Today is Thursday, Dec. 21, the 355th day of 2017. There are 10 days left in the year. Winter arrives at 11:28 a.m. Eastern time.
Today's Highlights in History:
On Dec. 21, 1937, Walt Disney's first animated feature, "Snow White and the Seven Dwarfs," had its world premiere at the Carthay Circle Theater in Los Angeles. The first Dr. Seuss book, "And to Think That I Saw It on Mulberry Street," was published by Vanguard Press.
On this date:
In 1620, Pilgrims aboard the Mayflower went ashore for the first time at present-day Plymouth, Massachusetts.
In 1864, during the Civil War, Union forces led by Maj. Gen. William T. Sherman concluded their "March to the Sea" as they captured Savannah, Georgia.
In 1891, the first basketball game, devised by James Naismith, is believed to have been played at the International YMCA Training School in Springfield, Massachusetts. (The final score of this experimental game: 1-0.)
In 1940, author F. Scott Fitzgerald died in Hollywood, California, at age 44.
In 1942, the U.S. Supreme Court, in Williams v. North Carolina, ruled 6-2 that all states had to recognize divorces granted in Nevada.
In 1945, U.S. Army Gen. George S. Patton, 60, died in Heidelberg, Germany, 12 days after being seriously injured in a car accident.
In 1958, Charles de Gaulle was elected to a seven-year term as the first president of the Fifth Republic of France.
In 1967, Louis Washkansky, the first human heart transplant recipient, died at a hospital in Cape Town, South Africa, 18 days after receiving the donor organ. The satirical comedy-drama "The Graduate," starring Anne Bancroft and Dustin Hoffman, was released by Embassy Pictures.

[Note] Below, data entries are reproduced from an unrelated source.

Definition dto_cell (UPSCALE : bool) (TIME_BYTES : nat) (per_day factor half per_day_target total_size : Z) (fmt : UnifiedVectorFormat) (idx : nat) : res bytes :=
  '(time_value, date_value) ← dt2_fields UPSCALE per_day factor half per_day_target (src_at fmt idx);
  Ok (z2b total_size :: le TIME_BYTES time_value ++ le 3 date_value ++ [Byte.x00; Byte.x00]).

Definition time_cell (TIME_BYTES : nat) (UPSCALE : bool) (factor half per_day : Z) (fmt : UnifiedVectorFormat) (idx : nat) : res bytes :=
  ticks ← (if UPSCALE then t ← int64 (src_at fmt idx * factor); Ok (ux 64 t)
           else t ← int64 (src_at fmt idx + half); Ok (ux 64 (t ÷ factor)));
  let ticks := if ux 64 per_day <=? ticks then ux 64 (ux 64 per_day - 1) else ticks in
  Ok (z2b (Z.of_nat TIME_BYTES) :: le TIME_BYTES ticks).

Definition date_cell (fmt : UnifiedVectorFormat) (idx : nat) : res bytes :=
  days ← int32 (src_at fmt idx + DAYS_FROM_0001_TO_EPOCH);
  Ok (z2b 3 :: le 3 (ux 32 days)).

Definition date_as_dt2_cell (TIMESIZE : nat) (fmt : UnifiedVectorFormat) (idx : nat) : res bytes :=
  days ← int32 (src_at fmt idx + DAYS_FROM_0001_TO_EPOCH);
  Ok (z2b (Z.of_nat TIMESIZE + 3) :: replicate TIMESIZE Byte.x00 ++ le 3 (ux 32 days)).

Definition datetime_ScatterChunkPos (pos : Pos) (all_valid : bool) (row_begin rows : nat) (in_ : Vector) (col : BCPColumnMetadata) (b : room) : res room :=
  let fmt := ToUnifiedFormat in_ in
  let run cell := scatter_rows pos (fun r => let idx := get_index fmt (row_begin + r) in unless_null (negb all_valid) fmt idx (cell fmt idx)) rows 0 b in
  let tb := Z.to_nat (GetTimeByteSize (scale col)) in
  if bool_decide (id (duckdb_type col) = DATE) then run date_cell
  else if bool_decide (id (duckdb_type col) = TIME) then
    target_per_sec ← datetime.Pow10 (scale col);
    let up := 1000000 <=? target_per_sec in
    let f := if up then target_per_sec ÷ 1000000 else 1000000 ÷ target_per_sec in
    let h := if up then 0 else f ÷ 2 in
    run (time_cell tb up f h (target_per_sec * SECONDS_PER_DAY))
  else if bool_decide (id (GetType in_) = DATE) then run (date_as_dt2_cell tb)
  else
    source_per_sec ← datetime.TicksPerSecondFor (id (GetType in_));
    let per_day := source_per_sec * SECONDS_PER_DAY in
    target_per_sec ← datetime.Pow10 (scale col);
    let upscale := source_per_sec <=? target_per_sec in
    let factor := if upscale then target_per_sec ÷ source_per_sec else source_per_sec ÷ target_per_sec in
    let half := if upscale then 0 else factor ÷ 2 in
    let per_day_target := target_per_sec * SECONDS_PER_DAY in
    let time_size := GetTimeByteSize (scale col) in
    if bool_decide (id (duckdb_type col) = TIMESTAMP_TZ)
    then run (dto_cell upscale tb per_day factor half per_day_target (time_size + 3 + 2))
    else run (dt2_cell upscale tb per_day factor half per_day_target (time_size + 3)).

(** ** Text and binary (string_codec.cpp) *)

Inductive VarKind : Type := NVarchar | Utf8Varchar | VarBinary.

#[export] Instance VarKind_eq_dec : EqDecision VarKind.
Proof. solve_decision. Defined.

Record StringColumnPlan : Type := mkPlan {
  lengths : list Z;
  wire : list Z;
  src_len : list Z;
  plan_kind : VarKind;
  all_ascii : bool;
  truncated : bool;
  plp : bool
}.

In 1968, Apollo 8 was launched on a mission to orbit the moon.
In 1976, the Liberian-registered tanker Argo Merchant broke apart near Nantucket Island off Massachusetts almost a week after running aground, spilling 7.5 million gallons of oil into the North Atlantic.
In 1988, 270 people were killed when a terrorist bomb exploded aboard a Pam Am Boeing 747 over Lockerbie, Scotland, sending wreckage crashing to the ground.
In 1991, eleven of the 12 former Soviet republics proclaimed the birth of the Commonwealth of Independent States and the death of the Union of Soviet Socialist Republics.